The war against the Islamic State is now illegal. The War Powers Resolution of 1973 gave President Obama 60 days to gain consent from Congress and required him to end “hostilities” within 30 days if he failed to do so. This 90-day clock expired this week.

Obama asserts, however, that he has independent authority to wage his new campaign on the basis of Congress’ old authorizations of President George W. Bush’s wars against al-Qaida and Saddam Hussein. His claims have provoked criticisms from scholars of all political persuasions. Nevertheless, the administration has not published a serious legal opinion backing up its extravagant statutory interpretations.

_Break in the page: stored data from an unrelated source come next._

(** *** The accumulator *)

Lemma shift_in_bits acc l k x : 0 ≤ x < 2 ^ Z.of_nat k → (l + k ≤ 32)%nat → bits (l + k) (shift_in acc k x) = bits l acc ++ bits k x.
Proof.
  intros Hx Hl. unfold shift_in. rewrite bits_split. f_equal; apply bits_ext; intros i Hi.
  - rewrite Z.shiftr_spec, Z.lor_spec by lia. unfold wrap. rewrite Z.mod_pow2_bits_low, Z.shiftl_spec by lia.
    rewrite (testbit_high x (Z.of_nat k)) by lia.
    rewrite orb_false_r. f_equal. lia.
  - rewrite Z.lor_spec. unfold wrap. rewrite Z.mod_pow2_bits_low, Z.shiftl_spec_low by lia. done.
Qed.
Lemma flush_spec fuel acc l : (l ≤ 8 * fuel)%nat → ∃ out l', flush fuel acc l = (out, l') ∧ (l' < 8)%nat ∧ (l' ≤ l)%nat ∧
  Forall (fits 8) out ∧ bytes_bits out ++ bits l' acc = bits l acc.
Proof.
  revert l. induction fuel as [|fuel IH]; intros l Hl; cbn [flush].
  { exists [], l. replace l with 0%nat by lia. split; [done|]. split; [lia|]. split; [lia|]. split; [constructor|done]. }
  case_decide as Hd; [|exists [], l; split; [done|]; split; [lia|]; split; [lia|]; split; [constructor|done]].
  destruct (IH (l - 8)%nat) as (out & l' & -> & Hl' & Hll & Hout & He); [lia|].
  eexists (_ :: out), l'. split; [done|]. split; [done|]. split; [lia|]. split.
  { constructor; [|done]. by apply wrap_fits. }
  cbn [bytes_bits flat_map]. fold (bytes_bits out). rewrite <-app_assoc, He, bits_wrap by lia.
  replace l with (8 + (l - 8))%nat at 3 by lia. symmetry. apply bits_split.
Qed.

The president’s request at his news conference Wednesday for a new congressional authorization does not change his current illegal conduct of the ongoing war. If it goes unchallenged, it will serve as a precedent for unilateral war-making for decades to come.

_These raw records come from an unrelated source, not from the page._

(* ===== verification/FalconVerify.v ===== *)
(** Signatures of Falcon are checked here: [verify_raw] and the functions around it
    ([utils/falcon/falcon/src/vrfy.rs]), [do_verify] and [crypto_sign_verify] (pqclean.rs) and
    [PublicKey::verify] ([utils/falcon/falcon/lib.rs]).

    A pointer is the memory behind it as a list; reading past its end is [Panic] (in the source: undefined
    behaviour). SHAKE256 is the [sha3] crate: [xof] gives the bytes that are squeezed after a message is absorbed. *)

From S2P Require Import Prelude FalconCodec FalconNtt FalconHash.

(* w - (12289 & -((6144 - w) >> 31)), as a signed word *)
Definition centre (w : Z) : Z :=
  to_signed 16 (w - to_signed 32 (Z.land 12289 (wrap 32 (- Z.shiftr (wrap 32 (6144 - wrap 32 w)) 31)))).
Definition verify_raw (c0 s2 h : list Z) (logn : nat) : bool :=
  let tt := map (λ s, wrap 16 (mq_conv_small s)) s2 in
  let tt := mq_NTT tt logn in
  let tt := mq_poly_montymul_ntt tt h in
  let tt := mq_iNTT tt logn in
  let tt := mq_poly_sub tt c0 in
  is_short (map centre tt) s2 logn.

(** [None]: 0 is returned, and the buffers hold nothing that is used. *)
Definition divide_ntt (h tt : list Z) : option (list Z) :=
  if decide (Exists (λ t, t = 0) tt) then None else Some (zip_with (λ x y, wrap 16 (mq_div_12289 x y)) h tt).
Definition compute_public (f g : list Z) (logn : nat) : option (list Z) :=
  let tt := map (λ x, wrap 16 (mq_conv_small x)) f in
  let h := map (λ x, wrap 16 (mq_conv_small x)) g in
  let h := mq_NTT h logn in
  let tt := mq_NTT tt logn in
  match divide_ntt h tt with None => None | Some h => Some (mq_iNTT h logn) end.
(* w - (12289 & !-((w - 6144) >> 31)), as a signed word *)
Definition small_value (w : Z) : Z :=
  to_signed 32 (wrap 32 (w - Z.land 12289 (2 ^ 32 - 1 - wrap 32 (- Z.shiftr (wrap 32 (w - 6144)) 31)))).
Definition complete_private (f g F : list Z) (logn : nat) : option (list Z) :=
  let t1 := map (λ x, wrap 16 (mq_conv_small x)) g in
  let t2 := map (λ x, wrap 16 (mq_conv_small x)) F in
  let t1 := mq_NTT t1 logn in
  let t2 := mq_NTT t2 logn in
  let t1 := mq_poly_tomonty t1 in
  let t1 := mq_poly_montymul_ntt t1 t2 in
  let t2 := map (λ x, wrap 16 (mq_conv_small x)) f in
  let t2 := mq_NTT t2 logn in
  match divide_ntt t1 t2 with
  | None => None
  | Some t1 =>
      let G := map small_value (mq_iNTT t1 logn) in
      if decide (Exists (λ gi, gi < -127 ∨ 127 < gi) G) then None else Some G
  end.

(* r |= tt[u] - 1: the top bit says whether some tt[u] is zero *)
Definition or_minus_one (tt : list Z) : Z := foldl (λ r t, Z.lor r (wrap 32 (t - 1))) 0 tt.
Definition is_invertible (s2 : list Z) (logn : nat) : Z :=
  let tt := mq_NTT (map (λ s, wrap 16 (mq_conv_small s)) s2) logn in
  wrap 32 (1 - Z.shiftr (or_minus_one tt) 31).
(* the flag and the recovered key *)
Definition verify_recover (c0 s1 s2 : list Z) (logn : nat) : Z * list Z :=
  let tt := map (λ s, wrap 16 (mq_conv_small s)) s2 in
  let h := zip_with (λ c s, wrap 16 (mq_sub c (mq_conv_small s))) c0 s1 in
  let tt := mq_NTT tt logn in
  let h := mq_NTT h logn in
  let r := or_minus_one tt in
  let h := zip_with (λ x y, wrap 16 (mq_div_12289 x y)) h tt in
  let h := mq_iNTT h logn in
  let r := Z.land (2 ^ 32 - 1 - r) (wrap 32 (- (if is_short s1 s2 logn then 1 else 0))) in
  (Z.shiftr r 31, h).
Definition count_nttzero (sig : list Z) (logn : nat) : Z :=
  let s2 := mq_NTT (map (λ s, wrap 16 (mq_conv_small s)) sig) logn in
  foldl (λ r x, wrap 32 (r + Z.shiftr (wrap 32 (x - 1)) 31)) 0 s2.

Congressional leaders will be sorely tempted to bury this issue during next month’s lame-duck session, since it will expose dramatic splits between hawks and doves in both parties. Moreover, an accident in budgetary accounting will make it easy for them to avoid their constitutional moment of truth.

Congress never passed a real budget for the Pentagon for 2015. It avoided a government shutdown by continuing the 2014 appropriation through December. This old budget contained an $85 billion contingency fund to cover combat operations, including those in Afghanistan, which have recently come to an end. Since the Afghan withdrawal has greatly reduced the drain on the fund, it has allowed the administration to shift $580 million to finance its war against the Islamic State. This opportunistic funding will continue if the lame-duck Congress votes, as expected, to continue the old contingency fund until the new Congress can reconsider budgetary priorities.

Serious constitutionalists should refuse to pass this extension unless they can vote separately on the Islamic State appropriation. They should insist on a two-stage process. Since many members won’t be returning in January, the lame-duck Congress lacks the legitimacy to make a final decision on the president’s initiative. It should therefore grant Obama a limited appropriation giving him sufficient time to gain further authority from the new Congress. If the president fails to get majority support by a specific date — say, May 1 — the bill should stop further spending on the war.

Such a two-step procedure would be sure to provoke an extended public debate — giving critics such as Sens. Rand Paul, R-Ky., and Jeff Merkley, D-Ore., a chance to elaborate the grave constitutional problems raised by the president’s course. Even if they don’t win the argument, at least it would be resolved through sustained deliberation, not a fait accompli.

This would also give Congress a chance to consider a deeper issue. In refusing to publish a serious opinion defending his constitutional authority, the president is breaching a fundamental principle of the rule of law requiring public accountability. To prevent future abuses, Congress should amend the War Powers Resolution to require the White House to submit its legal arguments to the House and Senate and explicitly authorize lawmakers to reject spurious presidential claims of compliance.

We are at a moment of danger and opportunity. Congress must decide whether it will passively acquiesce in a presidential power-grab or reassert its ultimate authority over war-making established by the Constitution and the War Powers Resolution.

Bruce Ackerman is a professor of law and political science at Yale University.